## [SUPPLIED DATA]
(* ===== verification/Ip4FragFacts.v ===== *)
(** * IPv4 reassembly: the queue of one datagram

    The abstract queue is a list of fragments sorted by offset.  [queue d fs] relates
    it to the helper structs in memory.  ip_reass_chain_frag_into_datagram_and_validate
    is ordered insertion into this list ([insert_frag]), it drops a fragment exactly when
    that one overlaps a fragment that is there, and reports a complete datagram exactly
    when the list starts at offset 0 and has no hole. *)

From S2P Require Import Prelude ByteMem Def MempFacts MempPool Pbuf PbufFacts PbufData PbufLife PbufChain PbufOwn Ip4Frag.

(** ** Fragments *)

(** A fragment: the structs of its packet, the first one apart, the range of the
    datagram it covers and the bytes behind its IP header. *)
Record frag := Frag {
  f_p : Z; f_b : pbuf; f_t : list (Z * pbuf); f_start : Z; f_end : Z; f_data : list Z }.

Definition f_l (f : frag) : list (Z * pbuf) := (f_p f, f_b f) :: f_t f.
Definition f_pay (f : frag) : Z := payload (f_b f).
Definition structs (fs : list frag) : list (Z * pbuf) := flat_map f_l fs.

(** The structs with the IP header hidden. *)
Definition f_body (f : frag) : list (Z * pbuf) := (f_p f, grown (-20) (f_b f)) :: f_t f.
* * *
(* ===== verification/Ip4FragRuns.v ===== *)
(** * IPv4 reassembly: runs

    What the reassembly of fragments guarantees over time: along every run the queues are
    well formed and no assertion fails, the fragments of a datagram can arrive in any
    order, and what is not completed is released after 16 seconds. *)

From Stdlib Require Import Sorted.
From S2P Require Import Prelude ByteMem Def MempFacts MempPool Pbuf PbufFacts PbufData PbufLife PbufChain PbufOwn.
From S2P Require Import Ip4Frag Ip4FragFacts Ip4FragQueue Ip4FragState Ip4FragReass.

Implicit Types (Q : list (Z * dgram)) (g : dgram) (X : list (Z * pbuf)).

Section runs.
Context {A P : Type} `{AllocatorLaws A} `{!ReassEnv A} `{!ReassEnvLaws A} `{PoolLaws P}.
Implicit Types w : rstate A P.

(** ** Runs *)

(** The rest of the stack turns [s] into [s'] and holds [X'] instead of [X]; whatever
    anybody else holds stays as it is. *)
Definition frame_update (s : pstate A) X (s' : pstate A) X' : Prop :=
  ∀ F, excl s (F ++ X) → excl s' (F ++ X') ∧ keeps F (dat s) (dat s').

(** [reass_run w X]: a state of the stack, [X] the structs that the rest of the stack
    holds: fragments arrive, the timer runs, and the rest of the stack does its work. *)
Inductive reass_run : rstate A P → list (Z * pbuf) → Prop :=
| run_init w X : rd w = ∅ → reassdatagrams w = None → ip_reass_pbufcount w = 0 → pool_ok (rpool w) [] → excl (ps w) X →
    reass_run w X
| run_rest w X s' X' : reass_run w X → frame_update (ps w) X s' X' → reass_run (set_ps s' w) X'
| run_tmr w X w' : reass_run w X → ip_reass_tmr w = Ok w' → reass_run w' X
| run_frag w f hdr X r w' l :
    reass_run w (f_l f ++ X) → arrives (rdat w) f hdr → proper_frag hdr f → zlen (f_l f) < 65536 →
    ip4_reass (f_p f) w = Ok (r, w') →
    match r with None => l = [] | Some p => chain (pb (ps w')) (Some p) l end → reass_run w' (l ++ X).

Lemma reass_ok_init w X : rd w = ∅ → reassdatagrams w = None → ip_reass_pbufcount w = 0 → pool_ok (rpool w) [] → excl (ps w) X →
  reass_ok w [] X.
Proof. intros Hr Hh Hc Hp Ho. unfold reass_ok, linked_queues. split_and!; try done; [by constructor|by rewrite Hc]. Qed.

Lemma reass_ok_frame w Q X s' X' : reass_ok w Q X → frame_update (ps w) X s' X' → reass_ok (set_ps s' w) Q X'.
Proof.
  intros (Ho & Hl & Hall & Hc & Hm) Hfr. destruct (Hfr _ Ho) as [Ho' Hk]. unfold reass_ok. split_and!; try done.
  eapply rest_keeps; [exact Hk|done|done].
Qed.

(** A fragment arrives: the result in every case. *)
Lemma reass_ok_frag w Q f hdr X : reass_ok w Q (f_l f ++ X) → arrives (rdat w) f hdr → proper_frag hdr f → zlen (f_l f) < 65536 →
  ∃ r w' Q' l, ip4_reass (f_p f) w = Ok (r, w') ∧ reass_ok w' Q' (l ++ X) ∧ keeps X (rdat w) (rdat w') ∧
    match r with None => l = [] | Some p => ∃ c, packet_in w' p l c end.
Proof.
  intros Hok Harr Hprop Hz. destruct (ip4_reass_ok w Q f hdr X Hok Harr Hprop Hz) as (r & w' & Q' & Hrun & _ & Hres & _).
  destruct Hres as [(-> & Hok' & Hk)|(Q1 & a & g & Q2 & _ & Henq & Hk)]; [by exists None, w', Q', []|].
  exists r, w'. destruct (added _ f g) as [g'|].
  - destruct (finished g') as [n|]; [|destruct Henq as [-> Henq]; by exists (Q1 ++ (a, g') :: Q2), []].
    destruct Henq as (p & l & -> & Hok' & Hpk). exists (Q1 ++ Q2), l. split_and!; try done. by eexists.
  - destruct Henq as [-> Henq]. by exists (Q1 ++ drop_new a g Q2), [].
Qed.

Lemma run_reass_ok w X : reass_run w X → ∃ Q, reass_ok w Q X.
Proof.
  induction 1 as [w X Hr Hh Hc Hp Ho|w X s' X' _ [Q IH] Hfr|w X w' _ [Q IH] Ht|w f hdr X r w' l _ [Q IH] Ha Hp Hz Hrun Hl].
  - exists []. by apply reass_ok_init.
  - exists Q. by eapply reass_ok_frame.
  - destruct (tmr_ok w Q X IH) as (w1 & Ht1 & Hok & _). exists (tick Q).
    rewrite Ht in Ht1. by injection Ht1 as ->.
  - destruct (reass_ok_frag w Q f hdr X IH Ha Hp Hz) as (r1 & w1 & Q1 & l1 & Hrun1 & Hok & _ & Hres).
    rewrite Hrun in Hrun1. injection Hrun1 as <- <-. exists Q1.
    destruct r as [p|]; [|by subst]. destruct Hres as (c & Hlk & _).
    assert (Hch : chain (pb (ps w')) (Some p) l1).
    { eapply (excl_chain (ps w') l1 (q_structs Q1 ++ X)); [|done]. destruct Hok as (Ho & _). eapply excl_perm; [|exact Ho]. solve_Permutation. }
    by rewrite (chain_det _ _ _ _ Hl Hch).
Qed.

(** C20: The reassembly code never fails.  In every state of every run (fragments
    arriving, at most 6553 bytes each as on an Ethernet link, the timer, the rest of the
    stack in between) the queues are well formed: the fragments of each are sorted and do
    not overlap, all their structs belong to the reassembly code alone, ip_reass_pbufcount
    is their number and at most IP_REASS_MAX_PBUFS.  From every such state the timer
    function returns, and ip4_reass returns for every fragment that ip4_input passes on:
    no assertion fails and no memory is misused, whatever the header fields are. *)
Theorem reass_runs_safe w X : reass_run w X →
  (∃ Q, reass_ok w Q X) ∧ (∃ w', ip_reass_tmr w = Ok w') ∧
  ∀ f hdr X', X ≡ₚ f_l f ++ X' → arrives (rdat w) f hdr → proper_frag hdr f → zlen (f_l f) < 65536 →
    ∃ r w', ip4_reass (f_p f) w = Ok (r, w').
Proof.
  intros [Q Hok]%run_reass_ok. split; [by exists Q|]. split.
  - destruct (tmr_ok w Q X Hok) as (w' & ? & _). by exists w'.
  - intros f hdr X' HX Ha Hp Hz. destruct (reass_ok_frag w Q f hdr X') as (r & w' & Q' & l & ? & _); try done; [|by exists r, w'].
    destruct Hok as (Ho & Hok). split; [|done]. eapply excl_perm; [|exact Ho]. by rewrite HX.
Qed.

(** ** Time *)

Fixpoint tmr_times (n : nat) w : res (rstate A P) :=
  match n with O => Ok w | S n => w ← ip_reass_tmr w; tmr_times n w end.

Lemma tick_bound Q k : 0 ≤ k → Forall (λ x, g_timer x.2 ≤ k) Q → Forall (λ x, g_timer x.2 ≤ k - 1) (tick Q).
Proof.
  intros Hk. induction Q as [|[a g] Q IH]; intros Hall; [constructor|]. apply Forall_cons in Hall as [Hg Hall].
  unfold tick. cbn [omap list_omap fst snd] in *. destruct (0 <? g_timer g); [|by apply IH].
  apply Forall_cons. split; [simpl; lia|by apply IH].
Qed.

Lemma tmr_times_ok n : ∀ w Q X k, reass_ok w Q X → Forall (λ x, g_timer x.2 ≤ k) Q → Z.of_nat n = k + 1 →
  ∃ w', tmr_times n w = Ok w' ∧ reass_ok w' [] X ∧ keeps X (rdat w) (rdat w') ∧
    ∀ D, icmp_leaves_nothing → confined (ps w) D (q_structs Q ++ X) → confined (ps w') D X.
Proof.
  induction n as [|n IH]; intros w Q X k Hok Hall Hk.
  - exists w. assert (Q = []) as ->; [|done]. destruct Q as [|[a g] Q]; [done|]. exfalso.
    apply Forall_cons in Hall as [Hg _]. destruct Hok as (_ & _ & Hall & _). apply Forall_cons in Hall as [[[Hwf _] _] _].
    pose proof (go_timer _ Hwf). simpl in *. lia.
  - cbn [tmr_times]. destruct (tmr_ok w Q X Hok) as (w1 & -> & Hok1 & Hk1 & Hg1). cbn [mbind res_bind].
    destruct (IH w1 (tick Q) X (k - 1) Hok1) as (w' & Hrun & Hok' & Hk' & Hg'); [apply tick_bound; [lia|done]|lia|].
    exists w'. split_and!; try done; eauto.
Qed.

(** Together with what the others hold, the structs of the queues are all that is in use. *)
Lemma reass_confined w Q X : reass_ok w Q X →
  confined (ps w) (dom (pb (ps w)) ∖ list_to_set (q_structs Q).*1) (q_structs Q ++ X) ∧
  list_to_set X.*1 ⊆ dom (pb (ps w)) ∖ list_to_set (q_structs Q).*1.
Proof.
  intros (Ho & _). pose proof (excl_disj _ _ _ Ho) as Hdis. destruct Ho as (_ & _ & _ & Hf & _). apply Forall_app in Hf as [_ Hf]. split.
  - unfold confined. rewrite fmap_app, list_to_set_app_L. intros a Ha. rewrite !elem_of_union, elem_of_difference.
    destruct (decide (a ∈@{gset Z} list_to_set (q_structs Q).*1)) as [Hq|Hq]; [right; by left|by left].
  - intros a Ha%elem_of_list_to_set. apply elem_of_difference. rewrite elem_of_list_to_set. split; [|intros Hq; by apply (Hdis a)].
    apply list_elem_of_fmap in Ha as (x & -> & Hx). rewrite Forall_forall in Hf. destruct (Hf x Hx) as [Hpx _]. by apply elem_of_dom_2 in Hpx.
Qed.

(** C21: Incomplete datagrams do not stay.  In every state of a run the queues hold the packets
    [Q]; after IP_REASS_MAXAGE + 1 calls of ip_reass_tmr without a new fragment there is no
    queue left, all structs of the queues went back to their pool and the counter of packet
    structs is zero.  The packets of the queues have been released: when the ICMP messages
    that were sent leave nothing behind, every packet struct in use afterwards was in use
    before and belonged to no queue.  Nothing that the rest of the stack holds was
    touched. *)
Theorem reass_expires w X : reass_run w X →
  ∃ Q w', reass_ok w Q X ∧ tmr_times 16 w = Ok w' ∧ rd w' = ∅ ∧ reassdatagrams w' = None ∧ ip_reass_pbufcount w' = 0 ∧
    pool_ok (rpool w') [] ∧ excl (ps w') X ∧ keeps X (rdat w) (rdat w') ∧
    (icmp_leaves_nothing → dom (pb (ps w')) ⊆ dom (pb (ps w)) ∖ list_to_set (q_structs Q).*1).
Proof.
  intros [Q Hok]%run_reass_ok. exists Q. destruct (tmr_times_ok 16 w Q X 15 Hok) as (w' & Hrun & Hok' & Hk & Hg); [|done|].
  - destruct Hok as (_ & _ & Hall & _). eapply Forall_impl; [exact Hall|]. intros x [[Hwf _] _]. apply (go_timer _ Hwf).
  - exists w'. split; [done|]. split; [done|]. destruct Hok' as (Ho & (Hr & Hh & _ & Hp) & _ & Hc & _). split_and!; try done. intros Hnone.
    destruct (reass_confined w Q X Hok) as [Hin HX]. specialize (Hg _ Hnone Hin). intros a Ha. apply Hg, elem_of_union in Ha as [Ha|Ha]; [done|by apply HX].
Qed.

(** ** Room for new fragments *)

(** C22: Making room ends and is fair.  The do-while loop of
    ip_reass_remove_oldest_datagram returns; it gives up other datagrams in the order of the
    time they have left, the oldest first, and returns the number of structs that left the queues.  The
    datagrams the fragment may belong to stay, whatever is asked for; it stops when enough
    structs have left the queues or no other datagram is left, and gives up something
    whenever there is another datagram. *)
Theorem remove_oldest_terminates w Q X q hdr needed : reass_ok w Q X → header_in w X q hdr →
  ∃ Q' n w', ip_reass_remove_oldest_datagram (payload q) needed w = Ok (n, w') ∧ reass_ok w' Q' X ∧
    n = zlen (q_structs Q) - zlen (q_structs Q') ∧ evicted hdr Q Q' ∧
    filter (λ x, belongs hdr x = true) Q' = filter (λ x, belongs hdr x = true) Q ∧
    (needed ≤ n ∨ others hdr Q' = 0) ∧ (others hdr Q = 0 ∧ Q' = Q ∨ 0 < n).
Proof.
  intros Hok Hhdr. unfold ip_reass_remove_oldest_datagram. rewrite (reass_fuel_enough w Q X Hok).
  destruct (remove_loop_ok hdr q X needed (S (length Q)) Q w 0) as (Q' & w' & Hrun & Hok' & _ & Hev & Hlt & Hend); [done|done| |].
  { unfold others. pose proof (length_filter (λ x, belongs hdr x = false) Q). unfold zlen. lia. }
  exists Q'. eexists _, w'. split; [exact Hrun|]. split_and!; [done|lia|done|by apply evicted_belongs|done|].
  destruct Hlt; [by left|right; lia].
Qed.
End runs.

## [EXERCISE INSTRUCTIONS]
All that belongs in your answer is the stretch of entries above from the line with "(** * IPv4 reassembly: runs" through the line with "PbufLife PbufChain PbufOwn.", printed exactly.

## [WRITTEN ANSWER]
(** * IPv4 reassembly: runs

    What the reassembly of fragments guarantees over time: along every run the queues are
    well formed and no assertion fails, the fragments of a datagram can arrive in any
    order, and what is not completed is released after 16 seconds. *)

From Stdlib Require Import Sorted.
From S2P Require Import Prelude ByteMem Def MempFacts MempPool Pbuf PbufFacts PbufData PbufLife PbufChain PbufOwn.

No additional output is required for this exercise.